Higgins Seen As Faculty, Student Draw

Biology, Physics to gain larger, modern facilities

By Michael Seele
Chronicle Editor

When the renovation and expansion of Higgins Hall is complete, the Biology and Physics departments will be in a far better position to conduct research and attract the best faculty and students, according to their chairmen.

The Board of Trustees earlier this month approved funding for the three-year project, which had already received permits from the City of Newton. Construction - which will involve the total renovation of the existing structure and the addition of a new wing - is slated to begin shortly after the conclusion of the current academic year.

Architect's drawing of Higgins Hall as seen from Middle Campus. The addition to the front of the building echoes the Gothic style of other nearby buiildings.
"We are obviously pleased to have trustee approval for this project," said Executive Vice President Frank B. Campanella. "It is the largest single project that the University has undertaken. Beyond that, it is hands-down the most complex project because we are involved in an addition to a major science facility, as well as the renovation of the original building in two stages. And all of this has to happen while the normal activities of teaching and research of the Physics and Biology departments continue uninterrupted."

The project will provide Biology and Physics with larger, modern labs that will allow them flexibility in meeting the teaching and research needs of faculty and students. By clustering faculty offices and labs of the respective departments together, the facility is designed to foster collaboration and communication among faculty.

The project will increase the building's size by about 100,000 gross square feet, according to Space Management Director Joyce Saunders. One of the building's most important features will be adjustable laboratories that can be expanded or reduced to meet each department's needs, she added.

A researcher with a growing project may be able to expand laboratory space, for example, while another researcher with a project winding down could be allotted less space.

Physics and Biology each will have labs dedicated to teaching, as well as separate labs for research. Some will be used to involve more undergraduates in the advanced work conducted by faculty and graduate students.

Physics will have seven labs each for teaching and research, while Biology will have nine teaching labs and 17 research labs. Square footage of lab space will increase dramatically, Saunders said.

The Physics Department's seven new research labs are "part of the attraction we have now as we try to recruit new faculty. We couldn't be in a better situation," said Prof. Kevin Bedell, the department chairman. "We already have ability in theoretical physics, but this gives us experimental ability.

"Within the physics community, Boston College is known as one of the few universities that takes this seriously and invests in it."

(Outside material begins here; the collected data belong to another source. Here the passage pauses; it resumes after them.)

(** [predict_next_mood(mood_values)]. *)
Definition float_predict_next_mood (mood_values : list Z) : result number :=
  if decide (len mood_values < 3) then Float <$> float_mean mood_values
  else
    let n := len mood_values in
    let x_values := range (length mood_values) in
    let y_values := mood_values in
    let sum_x := sumZ x_values in
    let sum_y := sumZ y_values in
    slope ← int_truediv (ols_num y_values) (ols_den (length y_values));
    intercept ← float_truediv (float_sub (of_int sum_y) (float_mul slope (of_int sum_x))) n;
    let next_x := n in
    let predicted := float_add (float_mul slope (of_int next_x)) intercept in
    mret (float_clamp (float_round1 predicted)).

(** The trend test of [ai_mood_prediction]. *)
Definition float_ai_trend (mood_values : list Z) : result (option (trend * string)) :=
  if decide (7 <= len mood_values) then
    first ← float_mean (first_half mood_values);
    second ← float_mean (second_half mood_values);
    if PrimFloat.ltb first second then
      mret (Some (Improving,
                  "Your mood has been trending upward! Keep up the great work."))
    else if PrimFloat.ltb second first then
      mret (Some (Declining,
                  "Your mood has been trending downward. Consider reaching out for support."))
    else
      mret (Some (Stable,
                  "Your mood has been relatively stable. This consistency is positive."))
  else mret None.

(** *** The two versions on the sums of a window *)

(** The sum of [x * y] over the entries of a window. *)
Definition sum_xy (y_values : list Z) : Z :=
  sumZ (zip_with Z.mul (range (length y_values)) y_values).

(** The value of the fitted line at [n], exactly and on floats, from the
    sums of a window of [n] entries. *)
Definition exact_fit (n sum_y sxy : Z) : Q :=
  let sum_x := sumZ (range (Z.to_nat n)) in
  let slope := (inject_Z (n * sxy - sum_x * sum_y) / inject_Z (ols_den (Z.to_nat n)))%Q in
  let intercept := ((inject_Z sum_y - slope * inject_Z sum_x) / inject_Z n)%Q in
  (slope * inject_Z n + intercept)%Q.

Definition float_fit (n sum_y sxy : Z) : float :=
  let sum_x := sumZ (range (Z.to_nat n)) in
  let slope := float_div (of_int (n * sxy - sum_x * sum_y)) (of_int (ols_den (Z.to_nat n))) in
  let intercept := float_div (float_sub (of_int sum_y) (float_mul slope (of_int sum_x)))
                             (of_int n) in
  float_add (float_mul slope (of_int n)) intercept.

(** The fitted value of a window. *)
Definition window_fit (y_values : list Z) : Q :=
  exact_fit (len y_values) (sumZ y_values) (sum_xy y_values).

(** The float of the fit rounds to the decimal the exact fit rounds to,
    unless the exact fit is a tie. *)
Definition fit_agrees (n sum_y sxy : Z) : Prop :=
  round_tie (exact_fit n sum_y sxy) \/
  float_round1 (float_fit n sum_y sxy) = tenths (round_half_even (exact_fit n sum_y sxy * 10)).

(** Ten times the exact fit is [fit_num / fit_den]. *)
Definition fit_num (n sum_x den sum_y sxy : Z) : Z :=
  10 * ((n * sxy - sum_x * sum_y) * (n * n - sum_x) + sum_y * den).

Definition fit_den (n den : Z) : Z := den * n.

(** The comparison for the sums of one window, given the rounding [r]
    of the exact fit and the floats of what depends on [n] and [sum_y]
    only. *)
Definition fit_check (n sum_x : Z) (fn fsx fden : float) (sum_y : Z) (fsy : float)
    (sxy : Z) (r : bool * Z) : bool :=
  let slope := float_div (of_int (n * sxy - sum_x * sum_y)) fden in
  let intercept := float_div (float_sub fsy (float_mul slope fsx)) fn in
  r.1 || rounds_to (float_add (float_mul slope fn) intercept) r.2.
(** X19: for a positive distance d, the magnitude at distance 10 d is the
    magnitude at distance d plus 5. *)
Theorem ten_times_farther_is_five_magnitudes (df0 : DataFrame) (e : bool)
  (d : R) :
  (0 < d)%R ->
  let self := __init__ df0 e in
  Forall (fun b =>
    forall (m a f : R) (AV x_ext : option R) (ext_table : option bool),
      mag_call self b m a f (Some (10 * d)%R) AV x_ext ext_table
      = (v ← mag_call self b m a f (Some d) AV x_ext ext_table;
         Ok (vadd v (Num 5))))
    (bands self).
Proof.
  intros Hd self. apply Forall_forall. intros b Hb m a f AV x_ext ext_table.
  rewrite !(mag_call_fn self b e m a f _ AV x_ext ext_table
              (init_mag_get df0 e e b Hb)).
  cbn [from_option]. unfold Datatypes.id.
  rewrite !distance_modulus_pos by lra.
  destruct (_mag_call self b m a f) as [v|err]; [|reflexivity].
  rewrite !Ok_bind, !vadd_vadd. do 3 f_equal.
  assert (0 < ln 10)%R. { rewrite <- ln_1. apply ln_increasing; lra. }
  rewrite ln_mult by lra. field. lra.
Qed.

(** X20: at a negative distance the magnitude is NaN in every element. *)
Theorem negative_distance_is_nan (df0 : DataFrame) (e : bool) (d : R) :
  (d < 0)%R ->
  let self := __init__ df0 e in
  Forall (fun b =>
    forall (m a f : R) (AV x_ext : option R) (ext_table : option bool),
      mag_call self b m a f (Some d) AV x_ext ext_table
      = (v ← _mag_call self b m a f; Ok (vmap (fun _ => NaN) v)))
    (bands self).
Proof.
  intros Hd self. apply Forall_forall. intros b Hb m a f AV x_ext ext_table.
  rewrite (mag_call_fn self b e m a f _ AV x_ext ext_table
             (init_mag_get df0 e e b Hb)).
  cbn [from_option]. unfold Datatypes.id.
  rewrite distance_modulus_neg by exact Hd.
  destruct (_mag_call self b m a f) as [v|err]; [|reflexivity].
  rewrite !Ok_bind, vadd_NaN, vadd_all_NaN. reflexivity.
Qed.

(** X21: the intrinsic term of every band interpolates column 11, so with the
    default AV any two bands return the same magnitude. *)
Theorem bands_agree_without_extinction (df0 : DataFrame) (e : bool) :
  let self := __init__ df0 e in
  Forall (fun b => Forall (fun b' =>
    forall (m a f : R) (distance x_ext : option R) (ext_table : option bool),
      _mag_call self b m a f = interp_value self m a f 11
      /\ mag_call self b m a f distance None x_ext ext_table
         = mag_call self b' m a f distance None x_ext ext_table)
    (bands self)) (bands self).
Proof.
  intros self. apply Forall_forall. intros b Hb.
  apply Forall_forall. intros b' Hb' m a f distance x_ext ext_table.
  pose proof (mag_lambdas_read_last_column df0 e e) as Hall.
  cbn zeta in Hall. rewrite Forall_forall in Hall.
  assert (H11 : forall b0, b0 ∈ bands self ->
                  _mag_call self b0 m a f = interp_value self m a f 11).
  { intros b0 Hb0. apply (Hall b0 Hb0). }
  split; [apply H11, Hb|].
  rewrite (mag_call_fn self b e m a f distance None x_ext ext_table
             (init_mag_get df0 e e b Hb)).
  rewrite (mag_call_fn self b' e m a f distance None x_ext ext_table
             (init_mag_get df0 e e b' Hb')).
  cbn [from_option]. unfold Datatypes.id.
  rewrite !extinction_A_zero, (H11 b Hb), (H11 b' Hb'). reflexivity.
Qed.

End photometry.

(** X22: whatever the items and their order, every lambda of the comprehension
    reads the column of the last item, and the comprehension leaves the cells
    that were there before as they are. *)
Theorem comprehension_lambdas_read_the_last_item
  (items : list (string * nat)) (heap : list (option nat)) (b : string)
  (lam : mag_lambda) :
  dict_get (mag_comprehension items heap).2 b = Ok lam ->
  (mag_comprehension items heap).1 !! free_i lam = Some (snd <$> last items)
  /\ (forall c v, heap !! c = Some v ->
                  (mag_comprehension items heap).1 !! c = Some v).
Proof.
  intros Hget. destruct (mag_comprehension_shares_cell items heap)
    as (Hlen & Hcell & Hall).
  split.
  - apply dict_get_elem in Hget. rewrite Forall_forall in Hall.
    pose proof (Hall _ Hget) as Hfree. cbn in Hfree. rewrite Hfree.
    exact Hcell.
  - clear Hget Hlen Hcell Hall. intros c v Hc.
    pose proof (lookup_lt_Some _ _ _ Hc) as Hlt.
    induction items as [|item items IH] using rev_ind.
    + cbn. rewrite lookup_app_l by exact Hlt. exact Hc.
    + rewrite mag_comprehension_snoc. unfold mag_comprehension_step. cbn [fst].
      rewrite list_lookup_insert_ne by lia. exact IH.
Qed.

(** X22 on two items, g before u. *)
Lemma comprehension_lambdas_read_the_last_item_example :
  exists lam : mag_lambda,
    dict_get (mag_comprehension [("g", 8); ("u", 7)]%string []).2 "g" = Ok lam
    /\ (mag_comprehension [("g", 8); ("u", 7)]%string []).1 !! free_i lam
       = Some (Some 7).
Proof.
  exists {| free_i := 0 |}.
  split; [reflexivity|].
  exact (proj1 (comprehension_lambdas_read_the_last_item
                  [("g", 8); ("u", 7)]%string [] "g" {| free_i := 0 |} eq_refl)).
Defined.

(** X17 at band J. *)
Lemma unknown_band_is_a_key_error_demo :
  ("J"%string ∉ bands (__init__ df_demo false))
  /\ mag_call (extinction_module := extinction_demo)
       (utils_module := utils_icol) (__init__ df_demo false) "J" 1 9 0
       None None None None
     = Raise KeyError.
Proof.
  assert (HJ : "J"%string ∉ bands (__init__ df_demo false)).
  { intros H. cbn in H.
    repeat (apply elem_of_cons in H as [H|H]; [discriminate|]).
    inversion H. }
  split; [exact HJ|].
  exact (unknown_band_is_a_key_error (extinction_module := extinction_demo)
           (utils_module := utils_icol) df_demo false "J" 1 9 0
           None None None None HJ).
Defined.

(** X19 at d = 1. *)
Lemma ten_times_farther_is_five_magnitudes_demo :
  (0 < 1)%R
  /\ mag_call (extinction_module := extinction_demo)
       (utils_module := utils_icol) (__init__ df_demo false) "g" 1 9 0
       (Some (10 * 1)%R) None None None
     = (v ← mag_call (extinction_module := extinction_demo)
              (utils_module := utils_icol) (__init__ df_demo false) "g" 1 9 0
              (Some 1%R) None None None;
        Ok (vadd v (Num 5))).
Proof.
  split; [lra|].
  pose proof (ten_times_farther_is_five_magnitudes
                (extinction_module := extinction_demo)
                (utils_module := utils_icol) df_demo false 1 ltac:(lra))
    as Hall.
  cbn zeta in Hall. rewrite Forall_forall in Hall.
  exact (Hall "g"%string ltac:(right; left) 1%R 9%R 0%R None None None).
Defined.

(** X20 at distance -1. *)
Lemma negative_distance_is_nan_demo :
  (-1 < 0)%R
  /\ mag_call (extinction_module := extinction_demo)
       (utils_module := utils_icol) (__init__ df_demo false) "g" 1 9 0
       (Some (-1)%R) None None None
     = Ok (Scalar NaN).
Proof.
  split; [lra|].
  pose proof (negative_distance_is_nan
                (extinction_module := extinction_demo)
                (utils_module := utils_icol) df_demo false (-1) ltac:(lra))
    as Hall.
  cbn zeta in Hall. rewrite Forall_forall in Hall.
  rewrite (Hall "g"%string ltac:(right; left) 1%R 9%R 0%R None None None).
  change (_mag_call (utils_module := utils_icol) (__init__ df_demo false)
            "g" 1 9 0)
    with (interp_value (utils_module := utils_icol) (__init__ df_demo false)
            1 9 0 11).
  rewrite interp_value_df_demo. reflexivity.
Defined.
(** X6.  The label is "Yes" exactly when the aggregator classifies the value
    as present, except for a number that is neither 0 nor 1 (present for the
    aggregator, labelled "No"); on no other value do the two differ. *)
Theorem label_differs_exactly (v : value) :
  String.eqb (formatPresentDisplay v) "Yes" <> isPresent v
  <-> exists n, v = VNum n /\ num_is_zero n = false
                /\ num_eq n (int 1) = false.
Proof.
  rewrite isPresent_eq.
  destruct v as [| | b | n | s | ms].
  - split; [intros H; exfalso; apply H; reflexivity
           | intros [n [H _]]; discriminate].
  - split; [intros H; exfalso; apply H; reflexivity
           | intros [n [H _]]; discriminate].
  - destruct b; (split; [intros H; exfalso; apply H; reflexivity
                        | intros [n [H _]]; discriminate]).
  - unfold formatPresentDisplay. cbn [strict_eq orb].
    destruct (num_eq n (int 1)) eqn:H1.
    + assert (H0 : num_is_zero n = false).
      { destruct n as [| x | q]; try discriminate.
        unfold num_eq, int in H1. apply Qeq_bool_iff in H1.
        unfold Qeq in H1. simpl in H1.
        unfold num_is_zero, q_is_zero. apply Z.eqb_neq. lia. }
      rewrite H0. simpl. split; [intros H; exfalso; apply H; reflexivity |].
      intros [n' [H [_ Hn]]]. injection H as <-. congruence.
    + simpl. destruct (num_is_zero n) eqn:H0; simpl.
      * split; [intros H; exfalso; apply H; reflexivity |].
        intros [n' [H [Hz _]]]. injection H as <-. congruence.
      * split; [| discriminate].
        intros _. exists n. repeat split; assumption.
  - unfold formatPresentDisplay. cbn [strict_eq orb].
    destruct (includes present_words (trim (toLowerCase s))).
    + split; [intros H; exfalso; apply H; reflexivity
             | intros [n [H _]]; discriminate].
    + destruct (includes absent_words (trim (toLowerCase s)));
        (split; [intros H; exfalso; apply H; reflexivity
                | intros [n [H _]]; discriminate]).
  - split; [intros H; exfalso; apply H; reflexivity
           | intros [n [H _]]; discriminate].
Qed.

(** X7.  When every record is counted and no present value is a [Date] or a
    string with white space around it, the "Non-Participating" badge of the
    employee table equals the "Absent" total of the statistics tab. *)
Theorem badge_matches_absent_total (formattedData : list employee) :
  (forall e, In e formattedData -> counted e = true) ->
  (forall e, In e formattedData ->
             (forall ms, present e <> VDate ms)
             /\ forall s, present e = VStr s ->
                          trim (toLowerCase s) = toLowerCase s) ->
  nonParticipatingCount formattedData
  = reduce_sum absentEmployees (computeAverages (aggregate formattedData)).
Proof.
  intros Hcounted Hclean.
  rewrite (output_total absentEmployees
             (fun e => negb (isPresent (present e))));
    [| reflexivity | apply count_absent | reflexivity].
  unfold nonParticipatingCount. apply how_many_ext.
  intros e He. rewrite (Hcounted e He). cbn [andb].
  destruct (Hclean e He) as [Hd Hs].
  pose proof (isPresentClassName_agrees (present e) Hd Hs) as [H1 H2].
  destruct (isPresent (present e)) eqn:Ep; cbn [negb].
  - destruct (String.eqb (isPresentClassName (present e)) EmptyString) eqn:E;
      [reflexivity |].
    exfalso. unfold isPresentClassName in *.
    destruct (_ || _); [specialize (H1 eq_refl) | ]; discriminate.
  - rewrite (H2 eq_refl). reflexivity.
Qed.
(** * football_app: the resilient fetch layer of [app.py]

    A shallow embedding of the request path of [app.py]: the retry loop
    [get_with_retries], the form [LeagueSelectForm], the [/matches] view,
    the way the view is registered with Flask and wrapped by Flask-Caching,
    and the request quota configured on the [Limiter].

    Python values coming from JSON are the type [json]; a [dict] is a
    [gmap], a [list] is a [list].  Effects (outbound HTTP calls, [time.sleep],
    the cache store) are threaded through an explicit [World]; exceptions are
    the [Raise] case of [Result].  Calls to [app.logger] are left out: they
    never influence control flow or any value that is returned. *)

From stdpp Require Import gmap strings list pretty sorting.

Local Set Warnings "-register-all".
Local Open Scope Z_scope.

(** ** Python values *)

(** What [json.loads] / [response.json()] produces.  Numbers that occur in
    the upstream payload (team ids, goals) are integers. *)
Inductive json :=
| JNull
| JBool (b : bool)
| JNum (n : Z)
| JStr (s : string)
| JArr (l : list json)
| JObj (m : gmap string json).

(** A [requests.Response]: the fields the program reads.  [json_] is the
    outcome of [response.json()]: [None] when the body is not JSON, and
    then [json_error] is the text of the [JSONDecodeError] the decoder
    raises for this body. *)
Record Response := mkResponse {
  status_code : Z;
  reason : string;
  url_of : string;
  text : string;
  json_ : option json;
  json_error : string
}.

(** The exception classes that can reach the program.  [TransportError]
    stands for the [requests] exceptions raised when no HTTP response was
    obtained ([ConnectionError], [Timeout], ...): they derive from
    [RequestException] but not from [HTTPError].  [HTTPException] is
    werkzeug's (404, 405, 429). *)
Inductive exn :=
| HTTPError (msg : string) (response : Response)
| TransportError (msg : string)
| PyException (msg : string)
| KeyError (key : string)
| TypeError (msg : string)
| AttributeError (msg : string)
| JSONDecodeError (msg : string)
| HTTPException (code : Z) (description : string).

(** [isinstance(e, requests.exceptions.HTTPError)] *)
Definition is_HTTPError (e : exn) : bool :=
  match e with HTTPError _ _ => true | _ => false end.

(** [str(e)] *)
Definition str_exn (e : exn) : string :=
  match e with
  | HTTPError msg _ => msg
  | TransportError msg => msg
  | PyException msg => msg
  | KeyError key => "'" +:+ key +:+ "'"
  | TypeError msg => msg
  | AttributeError msg => msg
  | JSONDecodeError msg => msg
  | HTTPException code description => pretty code +:+ " " +:+ description
  end.

(** ** WTForms: [SelectField] and [LeagueSelectForm] *)

Record SelectField := mkSelectField {
  choices : list (string * string);
  data : option string;
  errors : list string
}.

Record LeagueSelectForm := mkLeagueSelectForm {
  league : SelectField;
  gameweek : SelectField
}.

(** ** Rendered pages *)

(** A keyword argument of [render_template]: a form or a JSON-like value
    ([None] is [JNull], a list of dicts is a [JArr] of [JObj]). *)
Inductive pyval :=
| PForm (f : LeagueSelectForm)
| PJson (j : json).
(** The items that the successful pops of a sequence of calls wrote to
    their out-parameter, in order. *)
Fixpoint delivered (cs : list call) (rb : t) : list T :=
  match cs with
  | [] => []
  | Push x :: cs' => delivered cs' (snd (push x rb))
  | Pop x :: cs' =>
      let '(ok, item, rb') := pop x rb in
      if ok then item :: delivered cs' rb' else delivered cs' rb'
  end.

(** The slots from [tail_] up to [head_], in ring order. *)
Definition contents (rb : t) : list T :=
  omap (fun k => buffer_ rb
                 !! Z.to_nat ((tail_ rb + Z.of_nat k) mod (Size + 1)))
       (seq 0 (Z.to_nat (size rb))).

End Buffer.

Arguments t : clear implicits.
Arguments call : clear implicits.

End LockFreeRingBuffer.

(* ===================================================================== *)
(** ** ThreadPool: the queue and the stop flag                           *)
(* ===================================================================== *)

Module ThreadPool.

Inductive exception :=
| runtime_error (what : string).

Section Pool.

(** [std::function<void()>] *)
Variable task : Type.

(** The members guarded by [queueMutex_]. *)
Record t := {
  tasks_ : list task;
  stop_ : bool
}.

(** The constructor: [stop_(false)], an empty queue. *)
Definition make : t := {| tasks_ := []; stop_ := false |}.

Bedell added that the department already has been showing off plans to prospective undergraduate students admitted through the early admission program.

Biology Chairman Assoc. Prof. William Petri said his department's facilities also will be showcased to prospective students. He added that the new building "incredibly improves" the department's ability to recruit faculty.

"We can show the faculty where they can develop a research program that will be supported," he said. "Faculty research can be expanded."

The building also will feature labs specifically designed to teach the most promising undergraduates advanced scientific techniques in biology with the goal of generating publishable research, said Petri. Other labs will be 50 percent larger than they are now, he noted, allowing the department to meet the burgeoning demand for student research space. "There will be room for not one or two, but three or four students per lab," Petri said.

The building will feature a pair of two-story lecture halls, as well as six classrooms for general University use, one more classroom than currently exists, which will allow for smaller class sizes.

In addition, the School of Education's teaching lab in the building will be retained, although moved. Similarly, the machine shop - which supports science labs - and the Geology and Geophysics Department's flume will stay in Higgins.

The building also will include Biology's and Physics' computer labs and seminar rooms, the animal care facility utilized by Biology and Psychology, a roof-top greenhouse for Biology, and the pre-medical program's offices.

The exterior of the building, as seen from Middle Campus, will change markedly, Saunders said. A number of classrooms and labs will be located in a new wing to be constructed on the front of Higgins. The facade will echo the architectural style of nearby Middle Campus buildings. The addition will be connected to rest of the building by an atrium that will offer a view of a glass-enclosed, two-story Physics lab.